• [WORK TO BE COMPLETED] Although the data below holds other lines too, output only those from the line with "let xdrs := ioq_tail_update xdrs in" up to and including the line with "(** ** Creation *)", exactly as they appear.

MATERIALS PROVIDED START

(** [struct xdr_ioq]: the queue [uvqh] with its count, the current buffer, the sizes of
    new buffers and the position ([plength] bytes and [pcount] buffers before the
    current one). *)
Record xdr_ioq := mk_ioq {
  uvq : list xdr_ioq_uv;
  qcount : Z;
  x_base : nat;
  min_bsize : Z;
  max_bsize : Z;
  plength : Z;
  pcount : Z;
}.

Abbreviation XDRQ := (XDR xdr_ioq).

Definition set_uvq (q : list xdr_ioq_uv) (p : xdr_ioq) : xdr_ioq :=
  mk_ioq q (qcount p) (x_base p) (min_bsize p) (max_bsize p) (plength p) (pcount p).
Definition set_qcount (n : Z) (p : xdr_ioq) : xdr_ioq :=
  mk_ioq (uvq p) n (x_base p) (min_bsize p) (max_bsize p) (plength p) (pcount p).
Definition set_base (b : nat) (p : xdr_ioq) : xdr_ioq :=
  mk_ioq (uvq p) (qcount p) b (min_bsize p) (max_bsize p) (plength p) (pcount p).
Definition set_plength (n : Z) (p : xdr_ioq) : xdr_ioq :=
  mk_ioq (uvq p) (qcount p) (x_base p) (min_bsize p) (max_bsize p) n (pcount p).
Definition set_pcount (n : Z) (p : xdr_ioq) : xdr_ioq :=
  mk_ioq (uvq p) (qcount p) (x_base p) (min_bsize p) (max_bsize p) (plength p) n.
Definition on_ioq (f : xdr_ioq → xdr_ioq) (xdrs : XDRQ) : XDRQ :=
  set_private (f (x_private xdrs)) xdrs.

Definition set_v_at (i : nat) (v : xdr_vio) (p : xdr_ioq) : xdr_ioq :=
  set_uvq (alter (set_uv_v v) i (uvq p)) p.

(** ** Positions in the queue *)

(** [XDR_VIO(xdrs)->vio_tail = t]; without a current buffer there is nothing to set. *)
Definition ioq_base_tail (t : Z) (xdrs : XDRQ) : XDRQ :=
  on_ioq (λ p, set_uvq (alter (λ uv, set_uv_v (set_vio_tail t (uv_v uv)) uv) (x_base p) (uvq p)) p) xdrs.

(** [xdr_tail_update] on a queue, written out. *)
Definition ioq_tail_update (xdrs : XDRQ) : XDRQ :=
  if vio_tail (x_v xdrs) <? x_data xdrs
  then ioq_base_tail (x_data xdrs) (set_v (set_vio_tail (x_data xdrs) (x_v xdrs)) xdrs)
  else xdrs.

Definition xdr_ioq_uv_reset (xdrs : XDRQ) (i : nat) : out XDRQ :=
  let! uv := access (uvq (x_private xdrs) !! i) in
  Ret (set_v (uv_v uv) (set_data (vio_head (uv_v uv)) (on_ioq (set_base i) xdrs))).

Definition xdr_ioq_uv_update (xdrs : XDRQ) (i : nat) : out XDRQ :=
  let! xdrs := xdr_ioq_uv_reset xdrs i in
  Ret (on_ioq (λ p, set_pcount (u32 (pcount p + 1)) p) xdrs).

Definition xdr_ioq_reset (xdrs : XDRQ) (wh_pos : Z) : out XDRQ :=
  let! uv := access (head (uvq (x_private xdrs))) in
  let xdrs := on_ioq (λ p, set_plength 0 (set_pcount 0 p)) xdrs in
  let xdrs := if ioquv_size uv <=? wh_pos then xdrs
              else on_ioq (set_v_at 0 (set_vio_head (vio_base (uv_v uv) + wh_pos) (uv_v uv))) xdrs in
  xdr_ioq_uv_reset xdrs 0.

(** The next buffer's position, if there is one. *)
Definition xdr_ioq_uv_advance (xdrs : XDRQ) : out (option nat * XDRQ) :=
  let i := x_base (x_private xdrs) in
  let xdrs := ioq_tail_update xdrs in
  let! uv := access (uvq (x_private xdrs) !! i) in
  let xdrs := on_ioq (λ p, set_plength (u64 (plength p + ioquv_length uv)) p) xdrs in
  Ret (if (S i <? length (uvq (x_private xdrs)))%nat then Some (S i) else None, xdrs).

Section Queue.
Context `{!Allocator}.

(** ** Creation *)

Definition xdr_ioq_uv_create (h : heap) (size uio_flags : Z) : out (xdr_ioq_uv * heap) :=
  if negb (size =? 0) then
    let '(base, h) := malloc h size in
    if negb (base <? base + size) then Abort else
    Ret (mk_uv uio_flags 1 false None (mk_vio base base base (base + size) 0 VIO_HEADER), h)
  else Ret (mk_uv uio_flags 1 false None (mk_vio 0 0 0 0 0 VIO_HEADER), h).

Definition ioq_insert_tail (uv : xdr_ioq_uv) (p : xdr_ioq) : xdr_ioq :=
  set_uvq (uvq p ++ [uv]) (set_qcount (qcount p + 1) p).

(** [xdr_ioq_setup] leaves an empty queue without a current buffer. *)
Definition xdr_ioq_setup (h : heap) (min_bsize max_bsize : Z) : XDRQ :=
  mk_xdr XDR_ENCODE 0 (mk_vio 0 0 0 0 0 VIO_HEADER) (mk_ioq [] 0 0 min_bsize max_bsize 0 0) h.

Definition xdr_ioq_create (h : heap) (min_bsize max_bsize uio_flags : Z) : out XDRQ :=
  let xdrs := xdr_ioq_setup h min_bsize max_bsize in
  if negb (has_flag uio_flags UIO_FLAG_BUFQ) then
    let! (uv, h) := xdr_ioq_uv_create h min_bsize uio_flags in
    let xdrs := on_ioq (λ p, set_qcount 1 (set_uvq (uv :: uvq p) p)) (set_mem h xdrs) in
    xdr_ioq_reset xdrs 0
  else Ret xdrs.

(** ** Growing *)

(** [uvq_fetch]: takes a buffer from a pool to the end of the queue. *)
Variable uvq_fetch : option (XDRQ → out (option nat * XDRQ)).

(** The buffer is replaced by one of [max_bsize] bytes; [None] when it has that size. *)
Definition ioq_realloc (xdrs : XDRQ) (i : nat) (uv : xdr_ioq_uv) : out (option nat * XDRQ) :=
  let size := ioquv_size uv in
  let delta := xdr_tail_inline xdrs in
  let len := ioquv_length uv in
  let max := max_bsize (x_private xdrs) in
  if max <=? size then Ret (None, xdrs) else
  let xdrs := on_ioq (λ p, set_plength (u64 (plength p - len)) p) xdrs in
  if negb (has_flag (uv_flags uv) UIO_FLAG_FREE) then Abort else
  let '(base, h) := malloc (x_mem xdrs) max in
  let! bs := access (load h (vio_head (uv_v uv)) (Z.to_nat len)) in
  let! h := access (store h base bs) in
  let! h := access (free_block h (vio_base (uv_v uv)) (Z.to_nat size)) in
  let v := mk_vio base base (base + len) (base + max) (vio_length (uv_v uv)) (vio_type (uv_v uv)) in
  let xdrs := on_ioq (set_v_at i v) (set_mem h xdrs) in
  Ret (Some i, set_data (vio_tail v - delta) (set_v v xdrs)).

Definition xdr_ioq_uv_append (xdrs : XDRQ) (ioq_flags : Z) : out (option nat * XDRQ) :=
  let i := x_base (x_private xdrs) in
  let! uv := access (uvq (x_private xdrs) !! i) in
  match uvq_fetch with
  | Some fetch =>
      let! (have, xdrs) := fetch xdrs in
      let! i := access have in
      let! xdrs := xdr_ioq_uv_update xdrs i in Ret (Some i, xdrs)
  | None =>
      if has_flag ioq_flags IOQ_FLAG_BALLOC && has_flag (uv_flags uv) UIO_FLAG_REALLOC
      then ioq_realloc xdrs i uv else
      let! (uv, h) :=
        if has_flag ioq_flags IOQ_FLAG_BALLOC
        then xdr_ioq_uv_create (x_mem xdrs) (min_bsize (x_private xdrs)) UIO_FLAG_FREE
        else xdr_ioq_uv_create (x_mem xdrs) 0 UIO_FLAG_NONE in
      let i := length (uvq (x_private xdrs)) in
      let xdrs := on_ioq (ioq_insert_tail uv) (set_mem h xdrs) in
      let! xdrs := xdr_ioq_uv_update xdrs i in Ret (Some i, xdrs)
  end.

(** Move to the next buffer, appending one when there is none. *)
Definition ioq_next_or_append (xdrs : XDRQ) (flags : Z) : out (option nat * XDRQ) :=
  let! (next, xdrs) := xdr_ioq_uv_advance xdrs in
  match next with
  | None => xdr_ioq_uv_append xdrs flags
  | Some i => let! xdrs := xdr_ioq_uv_update xdrs i in Ret (Some i, xdrs)
  end.

(** ** Units *)

(** [while (future > xdrs->x_v.vio_tail)]: whether a unit is there to be read. *)
Fixpoint getunit_loop (fuel : nat) (xdrs : XDRQ) : out (bool * XDRQ) :=
  if x_data xdrs + 4 <=? vio_tail (x_v xdrs) then Ret (true, xdrs) else
  if negb (x_data xdrs =? vio_tail (x_v xdrs)) then Ret (false, xdrs) else
  match fuel with
  | O => OutOfFuel
  | S fuel =>
      let! (next, xdrs) := xdr_ioq_uv_advance xdrs in
      match next with
      | None => Ret (false, xdrs)
      | Some i => let! xdrs := xdr_ioq_uv_update xdrs i in getunit_loop fuel xdrs
      end
  end.

Definition xdr_ioq_getunit (xdrs : XDRQ) : out (option Z * XDRQ) :=
  let! (b, xdrs) := getunit_loop (length (uvq (x_private xdrs))) xdrs in
  if negb b then Ret (None, xdrs) else
  let! l := access (load (x_mem xdrs) (x_data xdrs) 4) in
  Ret (Some (be_dec l), set_data (x_data xdrs + 4) xdrs).

(** [while (future > xdrs->x_v.vio_wrap)] *)
Fixpoint putunit_loop (fuel : nat) (xdrs : XDRQ) : out XDRQ :=
  if x_data xdrs + 4 <=? vio_wrap (x_v xdrs) then Ret xdrs else
  match fuel with
  | O => OutOfFuel
  | S fuel =>
      let! (_, xdrs) := ioq_next_or_append xdrs IOQ_FLAG_BALLOC in
      putunit_loop fuel xdrs
  end.

Definition xdr_ioq_putunit (xdrs : XDRQ) (v : Z) : out (bool * XDRQ) :=
  let! xdrs := putunit_loop (S (length (uvq (x_private xdrs)))) xdrs in
  let! h := access (store (x_mem xdrs) (x_data xdrs) (be32 v)) in
  Ret (true, set_data (x_data xdrs + 4) (set_mem h xdrs)).

(** ** Bytes *)

(** [acc] are the bytes copied so far. *)
Fixpoint getbytes_loop (fuel : nat) (xdrs : XDRQ) (acc : list Z) (len : Z)
    : out (bool * list Z * XDRQ) :=
  if (0 <? len) && (pcount (x_private xdrs) <? u32 (qcount (x_private xdrs))) then
    match fuel with
    | O => OutOfFuel
    | S fuel =>
        let delta := vio_tail (x_v xdrs) - x_data xdrs in
        if delta <? 0 then Ub else
        if negb (len <? delta) && (delta =? 0) then
          let! (next, xdrs) := xdr_ioq_uv_advance xdrs in
          match next with
          | None => Ret (false, acc, xdrs)
          | Some i => let! xdrs := xdr_ioq_uv_update xdrs i in getbytes_loop fuel xdrs acc len
          end
        else
          let delta := if len <? delta then len else delta in
          let! bs := access (load (x_mem xdrs) (x_data xdrs) (Z.to_nat delta)) in
          getbytes_loop fuel (set_data (x_data xdrs + delta) xdrs) (acc ++ bs) (len - delta)
    end
  else Ret (true, acc, xdrs).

MATERIALS PROVIDED END

• [WRITTEN RESPONSE]
  let xdrs := ioq_tail_update xdrs in
  let! uv := access (uvq (x_private xdrs) !! i) in
  let xdrs := on_ioq (λ p, set_plength (u64 (plength p + ioquv_length uv)) p) xdrs in
  Ret (if (S i <? length (uvq (x_private xdrs)))%nat then Some (S i) else None, xdrs).

Section Queue.
Context `{!Allocator}.

(** ** Creation *)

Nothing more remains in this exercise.